Stockyard
- The masthead of Stockyard magazine
- Executive Editors: Mikayla Lynch, Jacob Malone, Rory Tolan
- Categories: Culture, literature, arts, politics
- Frequency: online weekly
- Publisher: Stockyard Media, Inc.
- Founded: 2008
- First issue: January 2008
- Final issue: September 2010
- Country: United States
- Based in: Chicago
- Language: English
- Website: www.stockyardmagazine.com

= Stockyard (magazine) =

Stockyard was an American online cultural magazine that focused on society, art, and literature; it published fiction, poetry, social commentary, political commentary, satire, reportage, and reviews. Started in 2008, it matured into a publication relevant to its Chicagoan and international audience. It folded in September 2010.

==History==
Stockyard Media, Inc. - the company that owned and published Stockyard - was founded in 2008 by four alumni of the University of Chicago; originally slated to be a print magazine, the magazine moved to Internet-only, citing "the flexibility and ingenuity that the Internet allows."

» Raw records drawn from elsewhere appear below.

(* ===== verification/ClientOutbox.v ===== *)
(** * The outbox of a client's commands

    [CommandOutbox] of packages/client-runtime/src/client-persistence.ts, as a class with
    what the bus relies on, and its two implementations in
    apps/renderer/src/lib/client-command-outbox.ts: the IndexedDB store, one definition
    per transaction, and the memory store. *)
From stdpp Require Import sorting.
From S2P Require Import Prelude Js JsMap Timeline Mailbox ClientContracts.

Local Open Scope Z_scope.

Section outbox.
Context {R : Type}.

(** A command id that is bound to another command. *)
Record CommandIdentityCollision := {
  cic_commandId : string; cic_stored : string; cic_requested : string }.
Definition assertCommandFingerprint (commandId stored requested : string)
  : result unit CommandIdentityCollision :=
  if decide (stored = requested) then Success tt
  else Failure {| cic_commandId := commandId; cic_stored := stored; cic_requested := requested |}.
Definition assert_matching {A} (commandId : string) (stored : option A) (fingerprint : A → string)
    (requested : string) : result unit CommandIdentityCollision :=
  match stored with
  | None => Success tt
  | Some x => assertCommandFingerprint commandId (fingerprint x) requested
  end.

Definition entry_id (e : OutboxEntry) : string := cc_commandId (oe_command e).

(** ** The interface *)

(** A request leaves the store as it is now, or reports a collision. *)
Class CommandOutbox (Store : Type) := {
  putOutbox : OutboxEntry → Store → Store * result unit CommandIdentityCollision;
  removeOutbox : string → string → Store → Store * result unit CommandIdentityCollision;
  completeOutbox : CommandReceipt R → Store → Store * result unit CommandIdentityCollision;
  findReceipt : string → Store → option (CommandReceipt R);
  listOutbox : option string → Store → list OutboxEntry }.

(** The row of a command, as the list has it. *)
Definition outbox_row {Store} `{CommandOutbox Store} (commandId : string) (s : Store) : option OutboxEntry :=
  head (filter (λ e, entry_id e = commandId) (listOutbox None s)).
End outbox.
Arguments CommandOutbox : clear implicits.

Definition MAX_RECEIPTS : nat := 512.
(** There are as many receipts as a store keeps, each of them chosen by [P]. *)
Definition receipts_full {R Store} `{CommandOutbox R Store} (P : CommandReceipt R → Prop) (s : Store) : Prop :=
  ∃ ids, NoDup ids ∧ length ids = MAX_RECEIPTS
    ∧ ∀ id, id ∈ ids → ∃ x, findReceipt id s = Some x ∧ P x.

(** What the bus relies on: rows are kept by command id and only replaced or removed under
    their own fingerprint; a receipt is stored, under its own fingerprint too, with the
    removal of its row, and given up only for as many others as a store keeps, which are no
    older when it is the receipt that was just stored. *)
Class CommandOutboxLaws {R Store : Type} `{CommandOutbox R Store} (wf : Store → Prop) := {
  wf_put e s : wf s → wf (putOutbox e s).1;
  wf_remove id fp s : wf s → wf (removeOutbox id fp s).1;
  wf_complete r s : wf s → wf (completeOutbox r s).1;
  list_environment env s :
    listOutbox (Some env) s ≡ₚ filter (λ e, cc_environmentId (oe_command e) = env) (listOutbox None s);
  list_ids s : wf s → NoDup (entry_id <$> listOutbox None s);
  put_row e s id : wf s →
    outbox_row id (putOutbox e s).1
    = if decide (id = entry_id e ∧ is_success (assert_matching id (outbox_row id s) oe_fingerprint (oe_fingerprint e)) = true)
      then Some e else outbox_row id s;
  put_result e s : wf s →
    (putOutbox e s).2 = assert_matching (entry_id e) (outbox_row (entry_id e) s) oe_fingerprint (oe_fingerprint e);
  put_receipts e s id : wf s → findReceipt id (putOutbox e s).1 = findReceipt id s;
  remove_row id' fp s id : wf s →
    outbox_row id (removeOutbox id' fp s).1
    = if decide (id = id' ∧ is_success (assert_matching id (outbox_row id s) oe_fingerprint fp) = true)
      then None else outbox_row id s;
  remove_result id fp s : wf s → (removeOutbox id fp s).2 = assert_matching id (outbox_row id s) oe_fingerprint fp;
  remove_receipts id' fp s id : wf s → findReceipt id (removeOutbox id' fp s).1 = findReceipt id s;
  complete_rows r s id : wf s →
    outbox_row id (completeOutbox r s).1 = outbox_row id s
    ∨ id = rt_commandId r
      ∧ is_success (assert_matching id (outbox_row id s) oe_fingerprint (rt_fingerprint r)) = true
      ∧ outbox_row id (completeOutbox r s).1 = None;
  complete_result r s : wf s →
    (completeOutbox r s).2
    = (_ ←! assert_matching (rt_commandId r) (outbox_row (rt_commandId r) s) oe_fingerprint (rt_fingerprint r);
       assert_matching (rt_commandId r) (findReceipt (rt_commandId r) s) rt_fingerprint (rt_fingerprint r));
  complete_success r s : wf s → is_success (completeOutbox r s).2 = true →
    outbox_row (rt_commandId r) (completeOutbox r s).1 = None;
  complete_failure r s id : wf s → findReceipt (rt_commandId r) s = None →
    is_success (completeOutbox r s).2 = false → outbox_row id (completeOutbox r s).1 = outbox_row id s;
  complete_receipts r s id r' : wf s → findReceipt id (completeOutbox r s).1 = Some r' →
    findReceipt id s = Some r' ∨ r' = r ∧ id = rt_commandId r ∧ is_success (completeOutbox r s).2 = true;
  complete_written r s : wf s → is_success (completeOutbox r s).2 = true →
    findReceipt (rt_commandId r) (completeOutbox r s).1 = Some r
    ∨ receipts_full (λ x, rt_receivedAt r <= rt_receivedAt x) (completeOutbox r s).1;
  complete_keeps r s id x : wf s → findReceipt id s = Some x →
    (is_success (completeOutbox r s).2 = true → id ≠ rt_commandId r) →
    findReceipt id (completeOutbox r s).1 = Some x ∨ receipts_full (λ _, True) (completeOutbox r s).1 }.

(** ** The stores *)

Section stores.
Context {R : Type} `{Collation}.

(** The object stores command-outbox and command-receipts, by their key path. *)
Record IndexedDb := {
  db_outbox : gmap string OutboxEntry;
  db_receipts : gmap string (CommandReceipt R) }.
#[export] Instance IndexedDb_eta : Settable IndexedDb := λ s,
  Build_IndexedDb (db_outbox s) (db_receipts s).

(** [getAll], in the order of the keys; [getAllKeys] of the index receivedAt. *)
Definition getAll {A} (m : gmap string A) : list A := (sort_properties (map_to_list m)).*2.
Definition receivedAt_keys (m : gmap string (CommandReceipt R)) : list string :=
  (sort_by (λ p q, rt_receivedAt p.2 <=? rt_receivedAt q.2) (sort_properties (map_to_list m))).*1.
Definition entry_leb (left right : OutboxEntry) : bool :=
  if cc_createdAt (oe_command left) =? cc_createdAt (oe_command right)
  then locale_le (entry_id left) (entry_id right)
  else cc_createdAt (oe_command left) <? cc_createdAt (oe_command right).

Definition db_putOutbox (e : OutboxEntry) (s : IndexedDb) : IndexedDb * result unit CommandIdentityCollision :=
  match assert_matching (entry_id e) (db_outbox s !! entry_id e) oe_fingerprint (oe_fingerprint e) with
  | Failure c => (s, Failure c)
  | Success _ => (s <| db_outbox ::= <[entry_id e := e]> |>, Success tt)
  end.
Definition db_removeOutbox (commandId fingerprint : string) (s : IndexedDb)
  : IndexedDb * result unit CommandIdentityCollision :=
  match assert_matching commandId (db_outbox s !! commandId) oe_fingerprint fingerprint with
  | Failure c => (s, Failure c)
  | Success _ => (s <| db_outbox ::= delete commandId |>, Success tt)
  end.
Definition writeReceipt (receipt : CommandReceipt R) (m : gmap string (CommandReceipt R))
  : result (gmap string (CommandReceipt R)) CommandIdentityCollision :=
  match assert_matching (rt_commandId receipt) (m !! rt_commandId receipt) rt_fingerprint (rt_fingerprint receipt) with
  | Failure c => Failure c
  | Success _ =>
      let m := <[rt_commandId receipt := receipt]> m in
      let keys := receivedAt_keys m in
      Success (foldl (λ m key, delete key m) m (take (length keys - MAX_RECEIPTS) keys))
  end.
(** The row is deleted by a request of the transaction before the receipt's, which commits
    also when the code throws at the receipt. *)
Definition db_completeOutbox (receipt : CommandReceipt R) (s : IndexedDb)
  : IndexedDb * result unit CommandIdentityCollision :=
  match assert_matching (rt_commandId receipt) (db_outbox s !! rt_commandId receipt) oe_fingerprint
          (rt_fingerprint receipt) with
  | Failure c => (s, Failure c)
  | Success _ =>
      let s := s <| db_outbox ::= delete (rt_commandId receipt) |> in
      match writeReceipt receipt (db_receipts s) with
      | Failure c => (s, Failure c)
      | Success receipts => (s <| db_receipts := receipts |>, Success tt)
      end
  end.
Definition db_listOutbox (environmentId : option string) (s : IndexedDb) : list OutboxEntry :=
  sort_by entry_leb
    match environmentId with
    | None => getAll (db_outbox s)
    | Some env => filter (λ e, cc_environmentId (oe_command e) = env) (getAll (db_outbox s))
    end.
#[export] Instance IndexedDbCommandOutbox : CommandOutbox R IndexedDb :=
  {| putOutbox := db_putOutbox; removeOutbox := db_removeOutbox; completeOutbox := db_completeOutbox;
     findReceipt id s := db_receipts s !! id; listOutbox := db_listOutbox |}.

(** The maps of the memory store, in the order of insertion. *)
Record Memory := {
  me_entries : list (string * OutboxEntry);
  me_receipts : list (string * CommandReceipt R) }.
#[export] Instance Memory_eta : Settable Memory := λ s, Build_Memory (me_entries s) (me_receipts s).

Definition me_putOutbox (e : OutboxEntry) (s : Memory) : Memory * result unit CommandIdentityCollision :=
  match assert_matching (entry_id e) (jm_get (entry_id e) (me_entries s)) oe_fingerprint (oe_fingerprint e) with
  | Failure c => (s, Failure c)
  | Success _ => (s <| me_entries ::= jm_set (entry_id e) e |>, Success tt)
  end.
Definition me_removeOutbox (commandId fingerprint : string) (s : Memory)
  : Memory * result unit CommandIdentityCollision :=
  match assert_matching commandId (jm_get commandId (me_entries s)) oe_fingerprint fingerprint with
  | Failure c => (s, Failure c)
  | Success _ => (s <| me_entries ::= jm_delete commandId |>, Success tt)
  end.
Definition me_putReceipt (receipt : CommandReceipt R) (s : Memory)
  : Memory * result unit CommandIdentityCollision :=
  match assert_matching (rt_commandId receipt) (jm_get (rt_commandId receipt) (me_receipts s)) rt_fingerprint
          (rt_fingerprint receipt) with
  | Failure c => (s, Failure c)
  | Success _ =>
      (s <| me_receipts ::= λ m, let m := jm_set (rt_commandId receipt) receipt m in
                                 drop (length m - MAX_RECEIPTS) m |>, Success tt)
  end.
Definition me_completeOutbox (receipt : CommandReceipt R) (s : Memory)
  : Memory * result unit CommandIdentityCollision :=
  match assert_matching (rt_commandId receipt) (jm_get (rt_commandId receipt) (me_entries s)) oe_fingerprint
          (rt_fingerprint receipt) with
  | Failure c => (s, Failure c)
  | Success _ =>
      match me_putReceipt receipt s with
      | (s, Failure c) => (s, Failure c)
      | (s, Success _) => (s <| me_entries ::= jm_delete (rt_commandId receipt) |>, Success tt)
      end
  end.
Definition me_listOutbox (environmentId : option string) (s : Memory) : list OutboxEntry :=
  sort_by entry_leb
    match environmentId with
    | None => jm_values (me_entries s)
    | Some env => filter (λ e, cc_environmentId (oe_command e) = env) (jm_values (me_entries s))
    end.
#[export] Instance MemoryCommandOutbox : CommandOutbox R Memory :=
  {| putOutbox := me_putOutbox; removeOutbox := me_removeOutbox; completeOutbox := me_completeOutbox;
     findReceipt id s := jm_get id (me_receipts s); listOutbox := me_listOutbox |}.
End stores.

Stockyard published Guggenheim fellows, and authors from New York, Washington, D.C., London, and Edinburgh, despite its basis in the city of Chicago. The magazine was a sponsor of the Chicago Literary Hall of Fame.

==Critical response==
Stockyard received praise for its notable section, the Galerie, for its well-curated art from Chicago artists, and for the strong voices of its writers. Fiction author Doug Shiloh praised the magazine, writing, "Speed is a plus to these times. Stockyard employed the true worth of the Internet; it was published within a week of first notifying me. Editor Rory Tolan and crew are creating something special in Chicago with the scope of what they're giving to audience."

In a review published in the Chicago Weekly, some the magazine's articles were cited as being written in an inaccessible style, but many readers commenting on articles have disagreement with the assessment.